Instructions for the task.
Each line from the one containing "apply bind_ok in H as (? & db5" to the final line of the listing below must be transcribed exactly; all others are left out.

Source records.
■ ■ ■ ■ ■

(** An update is recorded as done only if every image was verified: when
    the completion of a mutating update succeeds, its deployment is stored, its
    run and its execution are over, and either the operation and the deployment
    succeeded without a reason to pause, every prepared change is matched by a
    result that verified exactly the prepared image, these images are in effect
    and the outcome is "updated"; or no image changed and the outcome is
    "failed".  A pause reason pauses the policy under a new revision. *)
Theorem update_recorded_iff_verified operation c x db n u db' n' :
  Inv db → completeUpdate operation (Some c) db n = (Ok u, (db', n')) →
  executions db !! UCRunID c = Some x → x_phase x ≠ "terminal"%string →
  let d := UCDeployment c in
  deployments db' !! DepID d = Some (deploymentRow d) ∧
  (∃ x', executions db' !! UCRunID c = Some x' ∧ x_phase x' = "terminal"%string ∧ x_results x' = Services c) ∧
  (∃ r', runs db' !! UCRunID c = Some r' ∧ RunPhase r' = "terminal"%string ∧ Reason r' = UCPauseReason c ∧
     ((RunOutcome r' = "updated"%string ∧ Status operation = OperationSucceeded ∧ DepStatus d = DeploymentSucceeded ∧
       UCPauseReason c = ""%string ∧
       (∀ ch, ch ∈ x_changes x → ∃ res, res ∈ Services c ∧ RService res = Service ch ∧
          ROutcome res = "verified"%string ∧ ActualImageID res = AfterImageID ch) ∧
       (∀ ch, ch ∈ x_changes x → NoDup (Service <$> x_changes x) →
          images db' !! (DepStackID d, Service ch) = Some (imageRow ch)))
      ∨ (RunOutcome r' = "failed"%string ∧ images db' = images db))) ∧
  (UCPauseReason c ≠ ""%string → ∀ q, policies db !! DepStackID d = Some q →
     ∃ q', policies db' !! DepStackID d = Some q' ∧ p_paused q' = UCPauseReason c ∧ p_revision q' = (p_revision q + 1)%Z).
Proof.
  intros I H Hx Ht d. destruct (completeUpdate_ok _ _ _ _ _ _ _ _ H Hx Ht) as (_ & _ & _ & _ & _ & Hv & ->).
  fold d in Hv |- *. cbv zeta.
  pose proof (inv_slot _ I (UCRunID c)) as Hs. unfold slotOk in Hs. rewrite Hx in Hs.
  destruct (runs db !! UCRunID c) as [r|] eqn:Hr; [|done]. clear Hs.
  set (updated := (_ && _ && _)) in *. rewrite (alter_lookup _ _ _ _ Hr).
  split_and!.
  - destruct (UCPauseReason c =? "")%string, updated; simpl; by rewrite lookup_insert_eq.
  - eexists. destruct (UCPauseReason c =? "")%string, updated; simpl; rewrite lookup_insert_eq; by split_and!.
  - eexists. split; [simpl; by rewrite lookup_insert_eq|]. simpl. split_and!; [done..|].
    destruct updated eqn:Hu; [left|right; split; [done|]; by destruct (UCPauseReason c =? "")%string].
    pose proof (Hv eq_refl) as Hv'. unfold updated in Hu. apply andb_prop in Hu as [[Hu1 Hu2]%andb_prop Hu3].
    apply String.eqb_eq in Hu1, Hu2, Hu3. split_and!; [done..| |].
    + intros ch Hch. rewrite Forall_forall in Hv'. specialize (Hv' _ Hch). unfold verified in Hv'.
      apply existsb_exists in Hv' as (res & Hin & Hres). apply andb_prop in Hres as [[R1 R2]%andb_prop R3].
      apply String.eqb_eq in R1, R2, R3. exists res. rewrite list_elem_of_In. done.
    + intros ch Hch Hnd. rewrite Hu3. simpl. by apply recorded_images.
  - intros Hp q Hq. destruct (String.eqb_spec (UCPauseReason c) ""); [done|].
    destruct updated; simpl; rewrite lookup_alter_eq, Hq; simpl; eauto.
Qed.

Lemma deleteImages_keeps db id : Inv db → Inv (deleteImages id db) ∧ advances db (deleteImages id db).
Proof. intros I. by apply elsewhere_same. Qed.

Lemma PruneImages_keeps db0 id sources : maintains (keepsRuns db0) (PruneImages id sources).
Proof.
  apply keepsRuns_atomically. intros db n a db' n' I H. db_inv. revert H.
  generalize (filter (λ c, default "" (sources !! Service c) ≠ SourceReference c)%string (map_to_list (imagesOf db id)).*2) as l, (S n) as k.
  intros l. revert db I. induction l as [|c l IH]; intros db I k H; simpl in H; db_inv; [by apply elsewhere_same|].
  match type of H with foldr _ _ _ ?d _ = _ =>
    assert (Inv d ∧ advances db d) as [I1 A1] by (by apply elsewhere_same); apply (keeps_trans _ d _ A1) end.
  by apply (IH _ I1 _ H).
Qed.

Lemma insertImages_keeps id imgs db n u db' n' :
  Inv db →
  foldr (λ c m, _ ← call (λ db,
     if images db !! (id, Service c) then Err ErrConstraint
     else if stacks db !! id then Ok (tt, set_images db (<[(id, Service c) := imageRow c]> (images db)))
     else Err ErrConstraint); m) (mret tt) imgs db n = (Ok u, (db', n')) → Inv db' ∧ advances db db'.
Proof.
  revert db n. induction imgs as [|c l IH]; intros db n I H; simpl in H; [db_inv; by apply elsewhere_same|].
  apply bind_ok in H as (? & d & ? & H1 & H). apply call_ok in H1 as [H1 ->].
  assert (Inv d ∧ advances db d) as [I1 A1].
  { repeat case_match; simplify_eq. by apply elsewhere_same. }
  apply (keeps_trans _ d _ A1). by apply (IH _ _ I1 H).
Qed.

Lemma operations_grow db o q :
  is_Some (operations db !! q) → is_Some (<[OpID o := operationRow o]> (operations db) !! q).
Proof. intros. apply lookup_insert_is_Some'. by right. Qed.

Lemma ResumePolicy_keeps db0 id rev t actor base imgs cs :
  maintains (keepsRuns db0) (ResumePolicy id rev t actor base imgs cs).
Proof.
  apply keepsRuns_atomically. intros db n a db' n' I H.
  apply bind_ok in H as (expr & ? & ? & H1 & H). apply call_ok in H1 as [H1 ->].
  assert (x = db) as -> by (repeat case_match; by simplify_eq).
  apply bind_ok in H as (next & ? & ? & H2 & H). apply lift_ok in H2 as (_ & -> & ->).
  apply bind_ok in H as (? & db1 & ? & H2 & H). apply exec_ok in H2 as [H2 ->].
  assert (Inv db1 ∧ advances db db1) as [I1 A1].
  { subst db1. apply elsewhere; [done..|]. intros s p. apply (policiesOk_alter db _ _ id I eq_refl).
    intros q. destruct (p_revision q =? rev)%Z; simpl; lia. }
  apply (keeps_trans _ db1 _ A1). clear H1 H2 A1 I. clear db.
  apply bind_ok in H as (? & db2 & ? & H2 & H). apply insertOperation_ok in H2 as (_ & -> & H2).
  assert (Inv db2 ∧ advances db1 db2) as [I2 A2].
  { subst db2. apply elsewhere; [done..| |exact (inv_policy _ I1)]. intros q. apply operations_grow. }
  apply (keeps_trans _ db2 _ A2). clear H2 A2 I1. clear db1.
  apply bind_ok in H as (? & db3 & ? & H2 & H). apply call_ok in H2 as [H2 ->].
  assert (Inv db3 ∧ advances db2 db3) as [I3 A3] by (repeat case_match; simplify_eq; by apply elsewhere_same).
  apply (keeps_trans _ db3 _ A3). clear H2 A3 I2. clear db2.
  apply bind_ok in H as (? & db4 & ? & H2 & H). apply insertDeployment_ok in H2 as (_ & -> & H2).
  assert (Inv db4 ∧ advances db3 db4) as [I4 A4] by (subst db4; by apply elsewhere_same).
  apply (keeps_trans _ db4 _ A4). clear H2 A4 I3. clear db3.
  apply bind_ok in H as (? & db5 & ? & H2 & H). apply exec_ok in H2 as [-> ->].
  destruct (deleteImages_keeps _ id I4) as [I5 A5]. apply (keeps_trans _ _ _ A5). clear A5 I4.
  apply bind_ok in H as (? & db6 & n6 & H2 & H). destruct (insertImages_keeps _ _ _ _ _ _ _ I5 H2) as [I6 A6].
  apply (keeps_trans _ _ _ A6). clear A6 I5 H2.
  apply bind_ok in H as (? & db7 & n7 & H2 & H). destruct (elsewhere_alerts _ _ _ _ _ _ I6 H2) as [I7 A7].
  apply (keeps_trans _ _ _ A7). clear A7 I6 H2.
  apply bind_ok in H as (? & db8 & n8 & H2 & H). destruct (elsewhere_alerts _ _ _ _ _ _ I7 H2) as [I8 A8].
  apply (keeps_trans _ _ _ A8). db_inv. by apply elsewhere_same.
Qed.
End operations.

■ ■ ■ ■ ■

Solved exercise.
  apply bind_ok in H as (? & db5 & ? & H2 & H). apply exec_ok in H2 as [-> ->].
  destruct (deleteImages_keeps _ id I4) as [I5 A5]. apply (keeps_trans _ _ _ A5). clear A5 I4.
  apply bind_ok in H as (? & db6 & n6 & H2 & H). destruct (insertImages_keeps _ _ _ _ _ _ _ I5 H2) as [I6 A6].
  apply (keeps_trans _ _ _ A6). clear A6 I5 H2.
  apply bind_ok in H as (? & db7 & n7 & H2 & H). destruct (elsewhere_alerts _ _ _ _ _ _ I6 H2) as [I7 A7].
  apply (keeps_trans _ _ _ A7). clear A7 I6 H2.
  apply bind_ok in H as (? & db8 & n8 & H2 & H). destruct (elsewhere_alerts _ _ _ _ _ _ I7 H2) as [I8 A8].
  apply (keeps_trans _ _ _ A8). db_inv. by apply elsewhere_same.
Qed.
End operations.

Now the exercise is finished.